The Fawcett house is one of the best examples of Frank Lloyd Wright’s unconventional approach to design. For Wright, architecture was a great living spirit from which generation to generation, from age to age, proceeds, persists and creates according to the nature of men and his circumstances as they change.
In nearly seventy years Frank Lloyd Wright’s architecture became synonymous of revolution. He destroyed the traditional concept of the box by creating rooms that were open and free flowing. His structure’s were not built on the land but of the land.
They were built not to be looked at but to be lived in. Frank Lloyd Wright’s Fawcett House in Los Banos, CA, is considered one of his masterpieces, being built in 1955.
The single-story structure has a total square footage of 3800 square feet, designed in a triangular grid base. The complete design aspect is triangular, even in details such as the carpet for the living room and triangular shaped skylights to let natural light inside.

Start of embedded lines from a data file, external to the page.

Lemma X6_callback_matches_by_bounds_witness :
  let first := mkBounded (mkBlockRef 0 100) [taskA] in
  let second := mkBounded (mkBlockRef 0 100) [taskB] in
  blockCallback (envQuiet oneBlock) Background D0 [first; second] keepAll 0 101 0%nat
  = mkRes (Some (ErrNoOverlap 0 101)) [] 0%nat
  /\ blockCallback (envQuiet oneBlock) Background D0 [first; second] keepAll 0 100 0%nat
     = processBlock (envQuiet oneBlock) Background keepAll D0 [taskA] 0%nat.
Proof.
  intros first second. split.
  - apply (proj1 (X6_callback_matches_by_bounds (envQuiet oneBlock) Background D0
                    [first; second] keepAll 0 101 0%nat)).
    intros p Hp [_ Hmax].
    apply elem_of_cons in Hp as [->|Hp]; [discriminate|].
    apply list_elem_of_singleton in Hp. subst p. discriminate.
  - apply (proj2 (X6_callback_matches_by_bounds (envQuiet oneBlock) Background D0
                    [first; second] keepAll 0 100 0%nat) [] first [second]);
      [reflexivity | | reflexivity | reflexivity].
    intros p Hp. inversion Hp.
Defined.

(** ** A pass that meets an invalid item (lines 142-153) *)

Lemma firstInvalid_app pre rest :
  allTasks pre -> firstInvalid (pre ++ rest) = firstInvalid rest.
Proof.
  induction 1 as [|r pre [t ->] _ IH]; [reflexivity | exact IH].
Qed.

From the carport driveway to the forecourt leading to the main entrance, the structure is winged out in three different directions, capturing once again the triangular theme.
In the living room, the dominant feature is the inverted pyramid shaped fireplace, complete with cauldron and intricate carved woodwork panels and built in seating. Just off the living room is the dining room and kitchen, separated by the same intricately carved woodwork panel encountered in the living room.
Following a narrow hallway, the playroom becomes visible as if one is entering a grand space. This concept, Frank Lloyd Wright applied in many of his designs, the first being in his own house in Oak Park Chicago. From the playroom, there a full view of the swimming pool and terrace.
On the opposite side of the living quarters, the bedroom wing spreads out like a bird taking flight. It consists of four bedrooms and a grand master bedroom complete with en-suite bathroom.
Fortunately, as many other Frank Lloyd Wright’s houses, also the Fawcett House has been restored. In July, 2012 a full restoration of Fawcett House was made possible by architect Arthur Dyson.
He studied the original plan extensively and in close collaboration with the Frank Lloyd Wright Foundation, the Frank Lloyd Wright Archives, members of the Taliesin Fellowship and owners of the house, the restoration took place. This restoration allowed the Fawcett House to reclaim its place as a representative of Frank Lloyd Wright’s architecture.